Tumor cell contact mediated transcriptional activation of the fibroblast matrix metalloproteinase-9 gene: involvement of multiple transcription factors including Ets and an alternating purine-pyrimidine repeat.

The 92-kDa type IV collagenase (MMP-9) is a metalloproteinase frequently localized in both tumor stroma and in tumor cells, particularly at the tumor invasion front. To explore the factors regulating transcriptional activation of MMP-9 in stromal cells, we used a model system in which fibroblast MMP-9 expression can be upregulated by cell-cell contact with metastatic transformed rat embryo cells.
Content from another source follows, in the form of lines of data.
(* ===== verification/SubagentPlanProps.v ===== *)
(** * Planning a batch of child agents: properties

    A dependency plan is accepted exactly when the batch can be ordered so that every
    task comes after its dependencies; a child gets only tools of its parent that its
    profile allows; an interrupt rolls back exactly the turn in progress; and a child's
    result is always terminal. *)

From Stdlib Require Import Ascii String.
From stdpp Require Import base list gmap strings.
From Stdlib Require Import Lia.
From S2P Require Import Prelude Text BTree Message Events Errors Replay Session History.
From S2P Require Import AgentSessions WriteLease SandboxPolicy Tools PathPolicy SubagentPlan.

(** ** Releasing tasks

    The loop on an abstract batch: [deps t] are the dependencies of [t] within the
    batch, [R x] the tasks that [x] releases. *)

(** How often [x] occurs in a list. *)
Fixpoint occ (x : string) (l : list string) : nat :=
  match l with [] => 0 | y :: l' => ((if String.eqb x y then 1 else 0) + occ x l')%nat end.

Lemma occ_app x l k : occ x (l ++ k) = (occ x l + occ x k)%nat.
Proof. induction l as [|y l IH]; simpl; [done | lia]. Qed.

Lemma occ_zero x l : occ x l = 0%nat <-> x ∉ l.
Proof.
  induction l as [|y l IH]; simpl; [split; [intros _ H; inversion H | done]|].
  rewrite not_elem_of_cons, <- IH. destruct (String.eqb_spec x y) as [->|]; [|naive_solver lia].
  split; [lia | naive_solver].
Qed.

(** The dependencies that are not in [V]. *)
Definition missing (V l : list string) : nat :=
  length (List.filter (fun d => negb (bool_decide (d ∈ V))) l).

Lemma missing_snoc V x l : x ∉ V -> missing V l = (missing (V ++ [x]) l + occ x l)%nat.
Proof.
  intros Hx. unfold missing. induction l as [|d l IH]; simpl; [done|].
  destruct (String.eqb_spec x d) as [->|Hne].
  - rewrite (bool_decide_eq_false_2 _ Hx), (bool_decide_eq_true_2 (d ∈ V ++ [d])) by set_solver.
    simpl. lia.
  - assert (Heq : bool_decide (d ∈ V ++ [x]) = bool_decide (d ∈ V))
      by (apply bool_decide_ext; set_solver).
    rewrite Heq. destruct (bool_decide (d ∈ V)); simpl; lia.
Qed.

Lemma missing_zero V l : missing V l = 0%nat <-> forall d, d ∈ l -> d ∈ V.
Proof.
  unfold missing. induction l as [|d l IH]; simpl; [split; [intros _ d H; inversion H | done]|].
  case_bool_decide as Hd; simpl; [|split; [lia | intros H; exfalso; apply Hd, H; by left]].
  rewrite IH. split; [intros H x [->|Hx]%elem_of_cons; auto | intros H x Hx; apply H; by right].
Qed.

Section Release.
Context (tids : list string) (deps R : string -> list string).
Context (Hnd : NoDup tids) (Hin : forall t d, t ∈ tids -> d ∈ deps t -> d ∈ tids).
Context (HR : forall x t, t ∈ tids -> occ t (R x) = occ x (deps t)).
Context (HRin : forall x d, d ∈ R x -> d ∈ tids).

(** The visited tasks [V], the ready ones, the counts, and the dependents of the last
    visited task that are still to be released. *)
Record release_inv (V queue : list string) (counts : btree nat) (l : list string) : Prop := {
  ri_nodup : NoDup (V ++ queue);
  ri_tasks : forall t, t ∈ V ++ queue -> t ∈ tids;
  ri_count : forall t, t ∈ tids -> bt_get t counts = Some (missing V (deps t) + occ t l)%nat;
  ri_ready : forall t, t ∈ tids -> t ∈ V ++ queue <-> (missing V (deps t) + occ t l)%nat = 0%nat;
  ri_left : forall t, t ∈ l -> t ∈ tids;
  ri_order : forall i t d, (V ++ queue) !! i = Some t -> d ∈ deps t ->
    exists j, (j < i)%nat /\ V !! j = Some d
}.

Lemma release_one V queue counts d l :
  release_inv V queue counts (d :: l) ->
  exists remaining, bt_get d counts = Some remaining
    /\ release_inv V (if (pred remaining =? 0)%nat then queue ++ [d] else queue)
         (bt_insert d (pred remaining) counts) l.
Proof.
  intros [Hn Ht Hc Hr Hl Ho]. assert (Hd : d ∈ tids) by (apply Hl; by left).
  exists (missing V (deps d) + occ d (d :: l))%nat. split; [by apply Hc|].
  simpl. rewrite String.eqb_refl.
  replace (pred (missing V (deps d) + (1 + occ d l))) with (missing V (deps d) + occ d l)%nat by lia.
  assert (Hout : d ∉ V ++ queue) by (rewrite (Hr d Hd); simpl; rewrite String.eqb_refl; lia).
  assert (Hcount : forall t, t ∈ tids ->
    bt_get t (bt_insert d (missing V (deps d) + occ d l)%nat counts)
    = Some (missing V (deps t) + occ t l)%nat).
  { intros t Htt. rewrite bt_get_insert. destruct (String.eqb_spec t d) as [->|Hne]; [done|].
    rewrite Hc by done. simpl. by destruct (String.eqb_spec t d). }
  assert (Hother : forall t, t ∈ tids -> t <> d ->
    t ∈ V ++ queue <-> (missing V (deps t) + occ t l)%nat = 0%nat).
  { intros t Htt Hne. rewrite (Hr t Htt). simpl. by destruct (String.eqb_spec t d). }
  destruct (Nat.eqb_spec (missing V (deps d) + occ d l) 0) as [Hz|Hz].
  - split; try done.
    + rewrite app_assoc. apply NoDup_app. split; [done|]. split; [|apply NoDup_singleton].
      intros t Htv ->%list_elem_of_singleton. done.
    + intros t. rewrite app_assoc, elem_of_app, list_elem_of_singleton. intros [Hx| ->]; auto.
    + intros t Htt. rewrite app_assoc, elem_of_app, list_elem_of_singleton.
      destruct (decide (t = d)) as [->|Hne]; [tauto|]. rewrite (Hother t Htt Hne). tauto.
    + intros t Htl. apply Hl. by right.
    + intros i t x Hi Hx. rewrite app_assoc in Hi. apply lookup_app_Some in Hi as [Hi|[Hlen Hi]].
      * by apply (Ho i t).
      * apply list_lookup_singleton_Some in Hi as [_ ->].
        assert (Hxv : x ∈ V) by (apply (missing_zero V (deps t)); [lia | done]).
        apply list_elem_of_lookup in Hxv as [j Hj]. exists j. split; [|done].
        apply lookup_lt_Some in Hj. rewrite length_app in Hlen. lia.
  - split; try done.
    + intros t Htt. destruct (decide (t = d)) as [->|Hne]; [|by apply Hother]. tauto.
    + intros t Htl. apply Hl. by right.
Qed.

Lemma release_all V queue counts l :
  release_inv V queue counts l ->
  release_inv V (release_dependents l counts queue).2 (release_dependents l counts queue).1 [].
Proof.
  revert queue counts. induction l as [|d l IH]; intros queue counts Hi; simpl; [done|].
  destruct (release_one _ _ _ _ _ Hi) as (remaining & Hd & Hi'). rewrite Hd. by apply IH.
Qed.

Lemma release_visit V x queue counts :
  release_inv V (x :: queue) counts [] -> release_inv (V ++ [x]) queue counts (R x).
Proof.
  intros [Hn Ht Hc Hr Hl Ho].
  assert (Happ : V ++ x :: queue = (V ++ [x]) ++ queue) by (by rewrite <- app_assoc).
  assert (Hx : x ∉ V).
  { apply NoDup_app in Hn as (_ & Hd & _). intros Hxv. apply (Hd x Hxv). by left. }
  assert (Hm : forall t, t ∈ tids -> missing V (deps t) = (missing (V ++ [x]) (deps t) + occ t (R x))%nat)
    by (intros t Htt; rewrite (missing_snoc V x) by done; by rewrite HR).
  split; try (by rewrite <- Happ).
  - intros t Htt. rewrite Hc by done. simpl. rewrite Hm by done. f_equal. lia.
  - intros t Htt. rewrite <- Happ, Hr by done. simpl. rewrite Hm by done. lia.
  - apply HRin.
  - intros i t d Hi Hd. rewrite <- Happ in Hi. destruct (Ho i t d Hi Hd) as (j & Hj & Hv).
    exists j. split; [done|]. by apply lookup_app_l_Some.
Qed.

Lemma NoDup_incl_length_le (V : list string) :
  NoDup V -> (forall t, t ∈ V -> t ∈ tids) -> (length V <= length tids)%nat.
Proof.
  intros Hv Hs. apply submseteq_length. apply NoDup_submseteq; [done|]. done.
Qed.

(** With a fuel for every task that is left, the loop ends with nothing ready. *)
Lemma visit_all (reverse : gmap string (list string)) fuel V queue counts :
  (forall x, default [] (reverse !! x) = R x) ->
  release_inv V queue counts [] -> (length tids <= length V + fuel)%nat ->
  exists V' counts', release_inv V' [] counts' []
    /\ visit_ready fuel reverse counts queue (length V) = length V'.
Proof.
  intros Hrev. revert V queue counts. induction fuel as [|fuel IH]; intros V queue counts Hi Hf.
  - pose proof (NoDup_incl_length_le _ (ri_nodup _ _ _ _ Hi) (ri_tasks _ _ _ _ Hi)) as Hle.
    rewrite length_app in Hle. destruct queue as [|x queue]; [|simpl in Hle; lia]. by exists V, counts.
  - destruct queue as [|x queue]; [by exists V, counts|]. simpl. rewrite Hrev.
    pose proof (release_all _ _ _ _ (release_visit _ _ _ _ Hi)) as Hi'.
    destruct (release_dependents (R x) counts queue) as [counts' queue']. simpl in Hi'.
    destruct (IH _ _ _ Hi') as (V' & counts'' & Hi'' & Hv).
    { rewrite length_app. simpl. lia. }
    exists V', counts''. split; [done|]. rewrite <- Hv, length_app. simpl. f_equal. lia.
Qed.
Using transient transfection of reporter gene constructs containing 5'-deleted or mutated MMP-9 promoter fragments, as well as electrophoretic mobility shift assays, the upstream NFkappaB, SP-1, and Ets sites and the downstream AP-1 site and retinoblastoma binding element were shown to be necessary for basal transcriptional activity of fibroblast MMP-9. In contrast only Ets or SP-1 appeared to be involved in contact-mediated induction of MMP-9. Mutation of the upstream AP-1 site increased both basal and contact-stimulated promoter activation. Deletion of the alternating purine-pyrimidine repeat in the downstream promoter decreased transcriptional activity. Together these findings suggest that Ets and SP-1 are the central transcriptional activators of MMP-9 gene expression in fibroblasts specifically responding to tumor cell contact, and that promoter conformation may regulate MMP-9 expression.